Problem to work on: Transcribe, word for word and without additions, each line below from the one containing "(st : AudioContextState)" through the one containing "(** ** Wrap-around and late [ended] *)", both ends included.

Exercise data:
=======

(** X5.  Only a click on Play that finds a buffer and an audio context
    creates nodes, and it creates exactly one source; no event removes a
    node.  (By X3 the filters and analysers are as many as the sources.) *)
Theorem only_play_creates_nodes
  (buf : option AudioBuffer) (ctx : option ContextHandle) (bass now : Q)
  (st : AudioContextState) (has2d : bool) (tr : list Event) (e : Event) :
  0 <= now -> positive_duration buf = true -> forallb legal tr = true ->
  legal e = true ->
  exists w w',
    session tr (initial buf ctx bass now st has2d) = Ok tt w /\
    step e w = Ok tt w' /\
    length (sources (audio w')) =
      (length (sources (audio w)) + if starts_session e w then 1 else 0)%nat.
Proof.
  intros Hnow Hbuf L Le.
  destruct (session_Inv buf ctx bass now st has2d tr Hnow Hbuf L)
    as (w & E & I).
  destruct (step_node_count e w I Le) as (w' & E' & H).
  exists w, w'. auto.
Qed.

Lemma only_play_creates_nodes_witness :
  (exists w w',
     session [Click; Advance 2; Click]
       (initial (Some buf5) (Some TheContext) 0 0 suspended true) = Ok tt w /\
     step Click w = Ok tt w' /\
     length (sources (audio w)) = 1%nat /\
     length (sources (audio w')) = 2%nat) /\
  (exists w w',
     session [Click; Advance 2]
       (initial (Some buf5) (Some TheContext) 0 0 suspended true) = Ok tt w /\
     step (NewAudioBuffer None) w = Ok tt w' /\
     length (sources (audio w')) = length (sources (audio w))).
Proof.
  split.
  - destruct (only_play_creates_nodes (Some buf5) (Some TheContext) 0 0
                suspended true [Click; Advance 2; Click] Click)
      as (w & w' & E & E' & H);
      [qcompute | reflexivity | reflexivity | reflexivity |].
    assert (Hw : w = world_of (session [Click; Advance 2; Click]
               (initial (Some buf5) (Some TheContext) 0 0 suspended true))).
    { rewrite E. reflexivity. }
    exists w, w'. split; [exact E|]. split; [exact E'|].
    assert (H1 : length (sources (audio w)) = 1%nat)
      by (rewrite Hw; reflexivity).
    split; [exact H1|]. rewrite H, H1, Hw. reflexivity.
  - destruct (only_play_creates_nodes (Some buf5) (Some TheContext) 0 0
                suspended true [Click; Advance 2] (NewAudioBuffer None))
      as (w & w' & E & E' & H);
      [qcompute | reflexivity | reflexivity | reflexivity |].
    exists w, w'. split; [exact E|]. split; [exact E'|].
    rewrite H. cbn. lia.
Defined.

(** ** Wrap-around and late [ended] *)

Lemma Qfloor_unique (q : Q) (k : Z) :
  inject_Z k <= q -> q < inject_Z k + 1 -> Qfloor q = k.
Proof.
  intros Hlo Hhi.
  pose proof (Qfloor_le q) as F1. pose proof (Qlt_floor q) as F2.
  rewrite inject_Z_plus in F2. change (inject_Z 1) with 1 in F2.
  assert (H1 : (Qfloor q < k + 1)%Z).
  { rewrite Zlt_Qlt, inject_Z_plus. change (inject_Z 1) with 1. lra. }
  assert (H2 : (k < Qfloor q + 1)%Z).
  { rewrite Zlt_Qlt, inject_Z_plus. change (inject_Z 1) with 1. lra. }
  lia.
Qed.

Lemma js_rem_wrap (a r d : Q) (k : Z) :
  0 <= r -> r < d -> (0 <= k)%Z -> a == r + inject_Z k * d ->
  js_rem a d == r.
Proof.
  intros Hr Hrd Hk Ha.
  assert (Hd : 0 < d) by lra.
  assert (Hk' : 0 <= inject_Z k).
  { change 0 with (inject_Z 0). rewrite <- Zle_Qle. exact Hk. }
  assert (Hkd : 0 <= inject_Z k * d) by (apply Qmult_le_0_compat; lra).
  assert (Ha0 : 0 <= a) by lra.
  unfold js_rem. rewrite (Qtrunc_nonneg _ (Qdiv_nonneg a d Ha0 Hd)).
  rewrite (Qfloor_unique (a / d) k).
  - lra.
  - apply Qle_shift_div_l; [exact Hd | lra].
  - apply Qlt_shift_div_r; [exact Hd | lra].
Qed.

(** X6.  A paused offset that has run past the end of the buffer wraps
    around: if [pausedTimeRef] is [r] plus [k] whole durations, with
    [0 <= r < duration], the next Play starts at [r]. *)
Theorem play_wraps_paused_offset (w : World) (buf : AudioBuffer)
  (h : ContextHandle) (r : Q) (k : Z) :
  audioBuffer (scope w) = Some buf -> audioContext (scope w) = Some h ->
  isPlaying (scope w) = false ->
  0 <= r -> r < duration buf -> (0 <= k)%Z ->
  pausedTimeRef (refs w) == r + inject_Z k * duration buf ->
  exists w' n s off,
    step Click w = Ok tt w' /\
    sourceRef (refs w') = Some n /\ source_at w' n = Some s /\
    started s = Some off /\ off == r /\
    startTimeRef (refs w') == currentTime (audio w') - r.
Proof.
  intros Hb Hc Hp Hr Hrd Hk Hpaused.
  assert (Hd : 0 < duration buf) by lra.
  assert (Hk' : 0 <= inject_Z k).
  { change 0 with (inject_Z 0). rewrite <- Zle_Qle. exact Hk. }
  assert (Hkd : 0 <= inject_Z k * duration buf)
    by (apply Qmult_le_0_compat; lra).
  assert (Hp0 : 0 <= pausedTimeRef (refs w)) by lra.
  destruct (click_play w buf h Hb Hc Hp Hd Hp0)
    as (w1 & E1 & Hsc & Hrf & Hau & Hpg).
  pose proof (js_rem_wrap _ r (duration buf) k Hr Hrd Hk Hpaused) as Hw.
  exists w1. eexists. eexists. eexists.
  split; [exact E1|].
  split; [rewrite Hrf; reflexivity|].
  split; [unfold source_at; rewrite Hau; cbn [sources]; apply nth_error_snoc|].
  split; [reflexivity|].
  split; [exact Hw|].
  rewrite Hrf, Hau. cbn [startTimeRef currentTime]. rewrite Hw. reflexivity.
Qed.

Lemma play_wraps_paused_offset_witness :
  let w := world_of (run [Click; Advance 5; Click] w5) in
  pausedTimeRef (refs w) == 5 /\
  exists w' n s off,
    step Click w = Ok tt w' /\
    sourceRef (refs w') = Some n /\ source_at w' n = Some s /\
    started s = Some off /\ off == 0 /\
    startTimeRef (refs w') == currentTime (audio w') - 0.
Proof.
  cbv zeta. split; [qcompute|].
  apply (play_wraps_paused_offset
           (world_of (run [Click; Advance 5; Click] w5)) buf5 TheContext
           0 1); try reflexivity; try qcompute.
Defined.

=======

Expected answer:
  (st : AudioContextState) (has2d : bool) (tr : list Event) (e : Event) :
  0 <= now -> positive_duration buf = true -> forallb legal tr = true ->
  legal e = true ->
  exists w w',
    session tr (initial buf ctx bass now st has2d) = Ok tt w /\
    step e w = Ok tt w' /\
    length (sources (audio w')) =
      (length (sources (audio w)) + if starts_session e w then 1 else 0)%nat.
Proof.
  intros Hnow Hbuf L Le.
  destruct (session_Inv buf ctx bass now st has2d tr Hnow Hbuf L)
    as (w & E & I).
  destruct (step_node_count e w I Le) as (w' & E' & H).
  exists w, w'. auto.
Qed.

Lemma only_play_creates_nodes_witness :
  (exists w w',
     session [Click; Advance 2; Click]
       (initial (Some buf5) (Some TheContext) 0 0 suspended true) = Ok tt w /\
     step Click w = Ok tt w' /\
     length (sources (audio w)) = 1%nat /\
     length (sources (audio w')) = 2%nat) /\
  (exists w w',
     session [Click; Advance 2]
       (initial (Some buf5) (Some TheContext) 0 0 suspended true) = Ok tt w /\
     step (NewAudioBuffer None) w = Ok tt w' /\
     length (sources (audio w')) = length (sources (audio w))).
Proof.
  split.
  - destruct (only_play_creates_nodes (Some buf5) (Some TheContext) 0 0
                suspended true [Click; Advance 2; Click] Click)
      as (w & w' & E & E' & H);
      [qcompute | reflexivity | reflexivity | reflexivity |].
    assert (Hw : w = world_of (session [Click; Advance 2; Click]
               (initial (Some buf5) (Some TheContext) 0 0 suspended true))).
    { rewrite E. reflexivity. }
    exists w, w'. split; [exact E|]. split; [exact E'|].
    assert (H1 : length (sources (audio w)) = 1%nat)
      by (rewrite Hw; reflexivity).
    split; [exact H1|]. rewrite H, H1, Hw. reflexivity.
  - destruct (only_play_creates_nodes (Some buf5) (Some TheContext) 0 0
                suspended true [Click; Advance 2] (NewAudioBuffer None))
      as (w & w' & E & E' & H);
      [qcompute | reflexivity | reflexivity | reflexivity |].
    exists w, w'. split; [exact E|]. split; [exact E'|].
    rewrite H. cbn. lia.
Defined.

(** ** Wrap-around and late [ended] *)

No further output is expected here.